Although they were very respectful at the euthanasia clinic, their final conclusion was that they couldn’t help him. He suffered unbearably, we did not pressure him and his desire to die was consistent. But they couldn’t make a good judgment whether it was hopeless. They said they might be able to help him in six months, but not yet. My father thought that would take too long. The euthanasia doctor explained that there were two other options: stop eating and drink or take the last-want pill.
My father called on Tuesday and said firmly, “I’m going to stop eating and drinking.” The three of us went straight to him. The doctor at the rehabilitation center was willing to guide him through the process of mortification. He didn’t want to go home anymore. We were still trying to discuss business; who else he wanted to see and whether he had any wishes for the funeral. He didn’t care anymore. He had made a decision and you could see that calm had come over him. He was happy, he was ready, this was what he really wanted. My sister made another attempt to have a conversation and asked if there were things in his life that he wished he had done differently. ‘I would have liked to exercise a bit more,’ he replied. Nothing significant came out. Nor was he interested in a last supper. He used to be a foodie, but now it all didn’t matter anymore. He immediately stopped eating and drinking that Tuesday, he had only one goal.
Spa red
The week passed very quietly. At one point my father called that he wanted to take the family for another ride. He wanted to go to the Punt van Reide, at the very top of Groningen, where he often used to cycle with my mother. On Sunday morning we were all there: my brother, my sister and I, with our families. My father had a lot of chats along the way. We took a photo where we are all in it, my father in a wheelchair cheerfully in the middle. Afterwards he wanted to have a drink somewhere, he felt like a spa red with a lemon. We reacted in shock: ‘Are you going to drink?’ ‘No’, he said with a laugh, ‘I’ll only take one sip.’ It was not loaded at all, he was very satisfied with it.
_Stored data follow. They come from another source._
(* ===== verification/Daemon.v ===== *)
(** * The daemon: mini-containerd/cmd/containerd/main.go

    The services of mini-containerd, composed the way [main] composes them: one
    state with the stores of all services, one typed request per method of the
    gRPC API, answered by the handlers of the components.  A stream of content
    writes is a handler in flight that takes one message per step, so streams
    and calls of any number of clients interleave.  A handler that panics takes
    the process down, since the server does not recover panics.

    The content store and the snapshotter keep their files in different
    directories, and each has the file system it sees in its own record. *)

From S2P Require Import Prelude.
From S2P Require Import GoStrings.
From S2P Require Import Sha256.
From S2P Require Import FileSystem.
From S2P Require Import Grpc.
From S2P Require Import Snapshot.
From S2P Require Import Task.
From S2P Require Import ContentStore.
From S2P Require Import ContentService.
From S2P Require Import World.
From S2P Require Import ContainerdImage.
From S2P Require Import Services.
Open Scope go_scope.

(** ** The state *)

(** The messages of the generated API that the metadata services keep, with
    their identifying fields; [named] sets just the name. *)
Class Api : Type := {
  Container : Type;
  Namespace : Type;
  ID : Container -> string;
  Name : Namespace -> string;
  named : string -> Namespace;
  Name_named : forall s, Name (named s) = s
}.

(** [srv_content] and [srv_snap] are pointers, nil when [NewStore] or
    [NewSnapshotter] failed.  [srv_streams] holds the variables of the content
    writes in flight. *)
Record Server `{Api} : Type := mkServer {
  srv_content : option Store;
  srv_snap : option Snapshotter;
  srv_images : Images;
  srv_tasks : Manager;
  srv_containers : @ContainerStore Container;
  srv_namespaces : @NamespaceStore Namespace;
  srv_streams : gmap nat WriteVars;
  srv_next : nat
}.

(** What a handler sees of the machine: failing system calls, the clock, which
    sends of a stream succeed, how far loops without a bound have gone, how
    processes start and take signals, and the order of a loop over a map. *)
Record Env : Type := mkEnv {
  e_io : faults;
  e_now : Z;
  e_send : nat -> bool;
  e_fuel : nat;
  e_start : Cmd -> option Z;
  e_environ : list string;
  e_deliver : Z -> Z -> bool;
  e_order : go_order
}.

(** The outcome of a step of a handler: its answer; no answer, because it waits
    or because a loop has not ended; a panic. *)
Inductive outcome (T : Type) : Type :=
| Answered (t : T)
| Blocked
| Crashed.
Arguments Answered {T} t.
Arguments Blocked {T}.
Arguments Crashed {T}.

Definition of_res {E A : Type} (r : res E A) : outcome (res E A) :=
  match r with Panic => Crashed | r => Answered r end.

Definition of_stream {E A : Type} (r : list A * res E unit) : outcome (list A * res E unit) :=
  match r.2 with Panic => Crashed | _ => Answered r end.

(** A loop of the snapshotter that has not ended is no answer. *)
Definition of_snap {A : Type} (r : res (rpc_error SnapErr) A) : outcome (res (rpc_error SnapErr) A) :=
  match r with Err (RpcStatus _ (Some OutOfFuel)) => Blocked | r => of_res r end.

(** What one message does to a content write: the responses sent, and the
    status once the handler has returned. *)
Definition written : Type := list WriteResp * option (res svc_error unit).

(** ** The API: one request per method, with the type of its answer *)

Inductive Rpc `{Api} : Type -> Type :=
(* content *)
| ContentInfo (digest : string) : Rpc (res svc_error BlobInfoPb)
| ContentUpdate (req : option (string * option (gmap string string))) : Rpc (res svc_error BlobInfoPb)
| ContentList (filters : list string) : Rpc (list BlobInfoPb * res svc_error unit)
| ContentDelete (digest : string) : Rpc (res svc_error unit)
| ContentRead (digest : string) (offset size : Z) : Rpc (list (Z * bytes) * res svc_error unit)
| ContentStatus (ref : string) : Rpc (res svc_error ContentService.StatusPb)
| ContentListStatuses : Rpc (list ContentService.StatusPb)
| ContentWrite : Rpc nat
| ContentWriteMsg (stream : nat) (msg : option recv) : Rpc written
(* snapshots *)
| SnapPrepare (key parent : string) : Rpc (res (rpc_error SnapErr) (list Mount))
| SnapView (key parent : string) : Rpc (res (rpc_error SnapErr) (list Mount))
| SnapMounts (key : string) : Rpc (res (rpc_error SnapErr) (list Mount))
| SnapCommit (key name : string) : Rpc (res (rpc_error SnapErr) unit)
| SnapRemove (key : string) : Rpc (res (rpc_error SnapErr) unit)
| SnapStat (key : string) : Rpc (res (rpc_error SnapErr) SnapshotInfo)
| SnapUpdate (req : option InfoPb) : Rpc (res (rpc_error SnapErr) InfoPb)
| SnapList (snapshotter : string) : Rpc (list InfoPb * res (rpc_error SnapErr) unit)
| SnapUsage (key : string) : Rpc (res (rpc_error SnapErr) (Z * Z))
| SnapCleanup : Rpc (res (rpc_error SnapErr) unit)
(* images *)
| ImagesGet (name : string) : Rpc (res img_error Image)
| ImagesList (filters : list string) : Rpc (list Image)
| ImagesCreate (img : option Image) : Rpc (res img_error Image)
| ImagesUpdate (img : option Image) : Rpc (res img_error Image)
| ImagesDelete (name : string) : Rpc (res img_error unit)
(* tasks *)
| TasksCreate (container stdin : string) : Rpc (res (rpc_error TaskErr) (string * Z))
| TasksStart (container exec : string) : Rpc (res (rpc_error TaskErr) Z)
| TasksDelete (container : string) : Rpc (res (rpc_error TaskErr) unit)
| TasksDeleteProcess : Rpc (res (rpc_error TaskErr) unit)
| TasksGet (container : string) : Rpc (res (rpc_error TaskErr) ProcessPb)
| TasksList : Rpc (list ProcessPb)
| TasksKill (container : string) (signal : Z) : Rpc (res (rpc_error TaskErr) unit)
| TasksExec : Rpc (res (rpc_error TaskErr) unit)
| TasksPause (container : string) : Rpc (res (rpc_error TaskErr) unit)
| TasksResume (container : string) : Rpc (res (rpc_error TaskErr) unit)
| TasksWait (container : string) : Rpc (res (rpc_error TaskErr) (Z * Z))
| TasksListPids (container : string) : Rpc (res (rpc_error TaskErr) (list Z))
| TasksCheckpoint : Rpc (res (rpc_error TaskErr) unit)
| TasksUpdate : Rpc (res (rpc_error TaskErr) unit)
| TasksMetrics : Rpc (res (rpc_error TaskErr) unit)
| TasksResizePty : Rpc (res (rpc_error TaskErr) unit)
| TasksCloseIO : Rpc (res (rpc_error TaskErr) unit)
(* containers *)
| ContainersGet (id : string) : Rpc (res status Container)
| ContainersList : Rpc (list Container)
| ContainersListStream : Rpc (list Container * res status unit)
| ContainersCreate (c : option Container) : Rpc (res status Container)
| ContainersUpdate (c : option Container) : Rpc (res status Container)
| ContainersDelete (id : string) : Rpc (res status unit)
(* namespaces *)
| NamespacesGet (name : string) : Rpc (res status Namespace)
| NamespacesList : Rpc (list Namespace)
| NamespacesCreate (n : option Namespace) : Rpc (res status Namespace)
| NamespacesUpdate (n : option Namespace) : Rpc (res status Namespace)
| NamespacesDelete (name : string) : Rpc (res status unit)
(* the rest of the handshake *)
| VersionGet : Rpc (string * string)
| LeasesCreate (id : string) : Rpc (res status string)
| LeasesDelete (id : string) : Rpc (res status unit)
| LeasesList : Rpc (res status (list string))
| LeasesAddResource : Rpc (res status unit)
| LeasesDeleteResource : Rpc (res status unit)
| LeasesListResources : Rpc (res status (list string))
| EventsPublish : Rpc (res status unit)
| EventsForward : Rpc (res status unit)
| EventsSubscribe (cancelled : bool) : Rpc (res status unit)
| IntrospectionPlugins : Rpc (list (string * string))
| IntrospectionServer : Rpc (res status unit)
| TransferTransfer : Rpc (res status unit).

Section daemon.
Context `{Api} (env : Env).

(** ** Running a handler of a component *)

Definition set_content (c : option Store) (s : Server) : Server :=
  mkServer _ c (srv_snap s) (srv_images s) (srv_tasks s) (srv_containers s) (srv_namespaces s)
    (srv_streams s) (srv_next s).
Definition set_snap (n : option Snapshotter) (s : Server) : Server :=
  mkServer _ (srv_content s) n (srv_images s) (srv_tasks s) (srv_containers s) (srv_namespaces s)
    (srv_streams s) (srv_next s).
Definition set_images (m : Images) (s : Server) : Server :=
  mkServer _ (srv_content s) (srv_snap s) m (srv_tasks s) (srv_containers s) (srv_namespaces s)
    (srv_streams s) (srv_next s).
Definition set_tasks (m : Manager) (s : Server) : Server :=
  mkServer _ (srv_content s) (srv_snap s) (srv_images s) m (srv_containers s) (srv_namespaces s)
    (srv_streams s) (srv_next s).
Definition set_containers (m : ContainerStore) (s : Server) : Server :=
  mkServer _ (srv_content s) (srv_snap s) (srv_images s) (srv_tasks s) m (srv_namespaces s)
    (srv_streams s) (srv_next s).
Definition set_namespaces (m : NamespaceStore) (s : Server) : Server :=
  mkServer _ (srv_content s) (srv_snap s) (srv_images s) (srv_tasks s) (srv_containers s) m
    (srv_streams s) (srv_next s).
Definition set_streams (m : gmap nat WriteVars) (next : nat) (s : Server) : Server :=
  mkServer _ (srv_content s) (srv_snap s) (srv_images s) (srv_tasks s) (srv_containers s)
    (srv_namespaces s) m next.

(** The first use of a nil pointer is a nil dereference. *)
Definition in_content {T : Type} (m : Store -> Store * outcome T) (s : Server) : Server * outcome T :=
  match srv_content s with
  | None => (s, Crashed)
  | Some c => let '(c', o) := m c in (set_content (Some c') s, o)
  end.

Definition in_snap {A : Type} (m : GoM Snapshotter (rpc_error SnapErr) A) (s : Server) :
    Server * outcome (res (rpc_error SnapErr) A) :=
  match srv_snap s with
  | None => (s, Crashed)
  | Some n => let '(n', r) := m n in (set_snap (Some n') s, of_snap r)
  end.

Definition in_images {A : Type} (m : GoM Images img_error A) (s : Server) : Server * outcome (res img_error A) :=
  let '(i, r) := m (srv_images s) in (set_images i s, of_res r).

Definition in_tasks {A : Type} (m : GoM Manager (rpc_error TaskErr) A) (s : Server) :
    Server * outcome (res (rpc_error TaskErr) A) :=
  let '(t, r) := m (srv_tasks s) in (set_tasks t s, of_res r).

Definition in_containers {A : Type} (m : GoM ContainerStore status A) (s : Server) : Server * outcome (res status A) :=
  let '(c, r) := m (srv_containers s) in (set_containers c s, of_res r).

Definition in_namespaces {A : Type} (m : GoM NamespaceStore status A) (s : Server) : Server * outcome (res status A) :=
  let '(n, r) := m (srv_namespaces s) in (set_namespaces n s, of_res r).

(** A handler that only reads. *)
Definition reading {S T : Type} (f : S -> outcome T) : S -> S * outcome T := fun s => (s, f s).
The next morning he was barely approachable. It was agreed that if the doctor saw that he was nearing his end, he would be put to sleep. At 4 pm the doctor came to administer palliative sedation. I sat on the bed at his foot and my sister sat by his arm next to the bed. I asked my sister, “If we put him on tube feeds now, could we bring him back to life?” My sister replied: ‘I think there is one point of no return is.’ She squeezed my father’s arm and said, “No, Dad, we’re not going to do that.” While we were laughing out loud, my father breathed for the last time. On the joke, very typical for a Brontsema, we thought.
In retrospect, I am very happy that he chose this way to die. He did it all by himself and in doing so he spared us. Moreover, I now know how valuable it is to be able to say goodbye. To be able to say, “I love you, just let it go, go.” He wasn’t alone. I also gave it to my mother so much. I really wanted to say goodbye to my mother, to thank her for everything she has done for me.’
Barbara van Beukering recently published the book ‘50 ways to say goodbye‘, a collection of interviews from 2020 and 2021 of this series.